It isn't every day you can tell your friends that you've seen one of the rarest cars and most legendary aircraft in the world, in the same place.
They are the epitome of cool - Stratstone's Lightweight Jaguar E-type and the Concorde - and they were displayed together at Manchester Runway Visitors Park for Car Café XL.
Car and plane enthusiasts alike were very excited to have two once-in-a-lifetime opportunities in one day. Not only was there the chance to Car Café XL see inside the bonnet of one of only 18 Lightweight Jaguar E-types in the world, but also a tour around the iconic Concorde.
The Concorde is turbojet-powered supersonic passenger jet airliner, which successfully completed its first ever supersonic flight in October 1969.
However, most readers will remember its first commercial flight in January of 1976, from London to Bahrain. The aircraft seated 100 passengers and went through 5,000 rigorous tests before it could travel with customers on board.
Currently, the Concorde still holds the record for the fastest crossing of the Atlantic by aircraft. Its cruising speed hits a whopping 1350mph, with a take-off speed of 250mph.
Unfortunately, this unique delta-winged masterpiece no longer graces the skies - it retired in 2003 after low passenger numbers following a terrible crash in July 2000 and rising maintenance costs.

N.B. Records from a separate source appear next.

(* ===== verification/Decimal.v ===== *)
(** * Decimal numbers as text

    [u128::to_string], [u128::from_str] and padding of the standard library, on lists of
    characters (code points). *)

From S2P Require Import Prelude.

Definition digit_char (d : Z) : Z := 48 + d.
Definition is_ascii_digit (c : Z) : bool := (48 <=? c) && (c <=? 57).

(** The digits of [n] before [acc], the last first; [fuel] bounds their number. *)
Fixpoint dec_digits (fuel : nat) (n : Z) (acc : list Z) : list Z :=
  match fuel with
  | O => acc
  | S fuel =>
      let acc := digit_char (n mod 10) :: acc in
      if n / 10 =? 0 then acc else dec_digits fuel (n / 10) acc
  end.

(** [to_string] of a number of at most 128 bits, which has at most 39 digits. *)
Definition to_dec (n : Z) : list Z := dec_digits 39 n [].

Fixpoint dec_value (acc : Z) (l : list Z) : option Z :=
  match l with
  | [] => Some acc
  | c :: l => if is_ascii_digit c then dec_value (acc * 10 + (c - 48)) l else None
  end.

(** [from_str]: at least one digit after an optional plus sign, and a value in range. *)
Definition parse_uint (mx : Z) (l : list Z) : option Z :=
  let digits := match l with 43 :: rest => rest | _ => l end in
  match digits with
  | [] => None
  | _ => match dec_value 0 digits with
         | Some v => if v <=? mx then Some v else None
         | None => None
         end
  end.

(** [format!("{:0<width$}")] and [format!("{:0>width$}")]. *)
Definition pad_right (width : nat) (l : list Z) : list Z := l ++ replicate (width - length l) 48.
Definition pad_left (width : nat) (l : list Z) : list Z := replicate (width - length l) 48 ++ l.

(* ------------------------------------------------------------------ *)
(** ** Reading back what was written *)

Lemma dec_value_app l1 l2 acc v : dec_value acc l1 = Some v -> dec_value acc (l1 ++ l2) = dec_value v l2.
Proof.
  revert acc. induction l1 as [|c l1 IH]; intros acc H; simpl in *; [by injection H as ->|].
  destruct (is_ascii_digit c); [by apply IH|done].
Qed.

Lemma digit_char_digit d : 0 <= d < 10 -> is_ascii_digit (digit_char d) = true /\ digit_char d - 48 = d.
Proof. unfold is_ascii_digit, digit_char. lia. Qed.

(** Writing [n] in front of [acc] and reading from [v]. *)
Lemma dec_digits_spec fuel : forall n acc, 0 <= n < 10 ^ Z.of_nat fuel -> (0 < fuel)%nat ->
  exists l, dec_digits fuel n acc = l ++ acc /\ Forall (fun c => is_ascii_digit c = true) l
    /\ (0 < length l <= fuel)%nat /\ (n = 0 -> length l = 1%nat) /\ (0 < n -> n < 10 ^ Z.of_nat (length l))
    /\ forall v, dec_value v l = Some (v * 10 ^ Z.of_nat (length l) + n).
Proof.
  induction fuel as [|fuel IH]; intros n acc Hn Hf; [lia|]. simpl.
  pose proof (Z.mod_pos_bound n 10 ltac:(lia)) as Hm. pose proof (Z.div_mod n 10 ltac:(lia)) as Hd.
  destruct (digit_char_digit (n mod 10) Hm) as [Hc1 Hc2].
  destruct (Z.eqb_spec (n / 10) 0) as [Hz|Hz].
  - exists [digit_char (n mod 10)]. split; [done|]. split; [by constructor|]. simpl length.
    split; [lia|]. split; [done|]. split; [intros; change (10 ^ Z.of_nat 1) with 10; lia|].
    intros v. simpl. rewrite Hc1, Hc2. f_equal. lia.
  - assert (0 < n / 10) as Hpos by (pose proof (Z.div_pos n 10); lia).
    assert (n / 10 < 10 ^ Z.of_nat fuel) as Hlt.
    { apply Z.div_lt_upper_bound; [lia|]. rewrite Nat2Z.inj_succ, Z.pow_succ_r in Hn by lia. lia. }
    destruct fuel as [|fuel]; [simpl in Hlt; lia|].
    destruct (IH (n / 10) (digit_char (n mod 10) :: acc)) as (l & E & Hl & Hlen & _ & Hb & Hv); [lia|lia|].
    exists (l ++ [digit_char (n mod 10)]). split; [rewrite E, <- app_assoc; done|].
    split; [apply Forall_app; split; [done|by constructor]|]. rewrite length_app. simpl length.
    split; [lia|]. split; [lia|]. specialize (Hb Hpos).
    rewrite Nat2Z.inj_add, Z.pow_add_r by lia. change (10 ^ Z.of_nat 1) with 10. split; [intros _; lia|].
    intros v. rewrite (dec_value_app _ _ _ _ (Hv v)). simpl. rewrite Hc1, Hc2. f_equal. lia.
Qed.

Lemma to_dec_spec n : 0 <= n <= u128_max ->
  exists l, to_dec n = l /\ Forall (fun c => is_ascii_digit c = true) l /\ (0 < length l <= 39)%nat
    /\ (n = 0 -> length l = 1%nat) /\ (0 < n -> n < 10 ^ Z.of_nat (length l))
    /\ forall v, dec_value v l = Some (v * 10 ^ Z.of_nat (length l) + n).
Proof.
  intros Hn. destruct (dec_digits_spec 39 n []) as (l & E & H); [|lia|].
  - assert (u128_max < 10 ^ Z.of_nat 39) by (vm_compute; reflexivity). lia.
  - exists l. unfold to_dec. rewrite E, app_nil_r. done.
Qed.

Lemma parse_digits mx l v :
  Forall (fun c => is_ascii_digit c = true) l -> (0 < length l)%nat -> dec_value 0 l = Some v -> v <= mx ->
  parse_uint mx l = Some v.
Proof.
  intros Hl Hlen Hv Hmx. unfold parse_uint. destruct l as [|c l]; [simpl in Hlen; lia|].
  apply Forall_cons in Hl as [Hc Hl].
  assert (match c :: l with 43 :: rest => rest | _ => c :: l end = c :: l) as ->.
  { unfold is_ascii_digit in Hc. destruct (decide (c = 43)) as [->|Hne]; [done|]. repeat case_match; congruence. }
  rewrite Hv. by rewrite (proj2 (Z.leb_le _ _) Hmx).
Qed.

Lemma parse_to_dec n : 0 <= n <= u128_max -> parse_uint u128_max (to_dec n) = Some n.
Proof.
  intros Hn. destruct (to_dec_spec n Hn) as (l & -> & Hl & Hlen & _ & _ & Hv).
  apply parse_digits; [done|lia|rewrite Hv; f_equal; lia|lia].
Qed.

Lemma dec_value_zeros k acc : dec_value acc (replicate k 48) = Some (acc * 10 ^ Z.of_nat k).
Proof.
  revert acc. induction k as [|k IH]; intros acc; simpl; [f_equal; lia|].
  rewrite IH. f_equal. rewrite Nat2Z.inj_succ, Z.pow_succ_r by lia. lia.
Qed.

(** As many digits as the number has. *)
Lemma dec_digits_length fuel : forall n k acc, 0 <= n < 10 ^ Z.of_nat (S k) ->
  (length (dec_digits fuel n acc) <= S k + length acc)%nat.
Proof.
  induction fuel as [|fuel IH]; intros n k acc Hn; [simpl; lia|]. cbn [dec_digits].
  destruct (Z.eqb_spec (n / 10) 0) as [Hz|Hz]; [simpl; lia|].
  pose proof (Z.div_mod n 10 ltac:(lia)) as Hd. pose proof (Z.mod_pos_bound n 10 ltac:(lia)) as Hm.
  pose proof (Z.div_pos n 10 ltac:(lia) ltac:(lia)) as Hp.
  destruct k as [|k]; [change (10 ^ Z.of_nat 1) with 10 in Hn; lia|].
  rewrite Nat2Z.inj_succ, Z.pow_succ_r in Hn by lia.
  pose proof (IH (n / 10) k (digit_char (n mod 10) :: acc) ltac:(lia)) as IH'. simpl length in IH'. lia.
Qed.

Lemma to_dec_length n k : 0 <= n < 10 ^ Z.of_nat (S k) -> (length (to_dec n) <= S k)%nat.
Proof.
  intros H. unfold to_dec. pose proof (dec_digits_length 39 n k [] H) as Hl.
  change (length (@nil Z)) with 0%nat in Hl. lia.
Qed.

(** Leading zeros change nothing. *)
Lemma pad_left_spec n k : 0 <= n < 10 ^ Z.of_nat (S k) -> n <= u128_max ->
  length (pad_left (S k) (to_dec n)) = S k
  /\ Forall (fun c => is_ascii_digit c = true) (pad_left (S k) (to_dec n))
  /\ dec_value 0 (pad_left (S k) (to_dec n)) = Some n.
Proof.
  intros Hn Hmx. pose proof (to_dec_length n k Hn) as Hlen.
  destruct (to_dec_spec n ltac:(lia)) as (l & E & Hl & _ & _ & _ & Hv). rewrite E in *. unfold pad_left.
  split; [rewrite length_app, length_replicate; lia|]. split.
  - apply Forall_app. split; [|done]. by apply Forall_replicate.
  - rewrite (dec_value_app _ _ _ _ (dec_value_zeros _ _)), Hv. done.
Qed.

At Car Café XL, visitors were given a tour of the incredible aircraft as a guide explained its magnificent history - a very rare opportunity.
Back on the ground, guests were admiring the classic beauty of the truly iconic Jaguar Lightweight E-type.
Hand-built in the 1960s, Jaguar had planned to produce 18 Lightweight E-types to use as aluminium-bodied race cars, but only managed to finish 12.
Three years ago, Jaguar made the decision to finish the run and complete the 'missing six'. Stratstone was lucky enough to acquire one. Our Lightweight Jaguar E-type was displayed at Car Café XL and is one of the missing numbers - namely, No. 15.
The design of this beautiful car came from a 'Low-drag Coupe' concept - created in 1962 by Jaguar's pioneering aerodynamicist, Malcom Sayer.
Using aluminium panels to ensure it could keep up pace and an even more curvaceous than an original E-type, Jaguar committed to a limited run to ensure these cars were a true rarity.
It was simply amazing to see these two iconic 60s models displayed at the same event - something that may never happen again!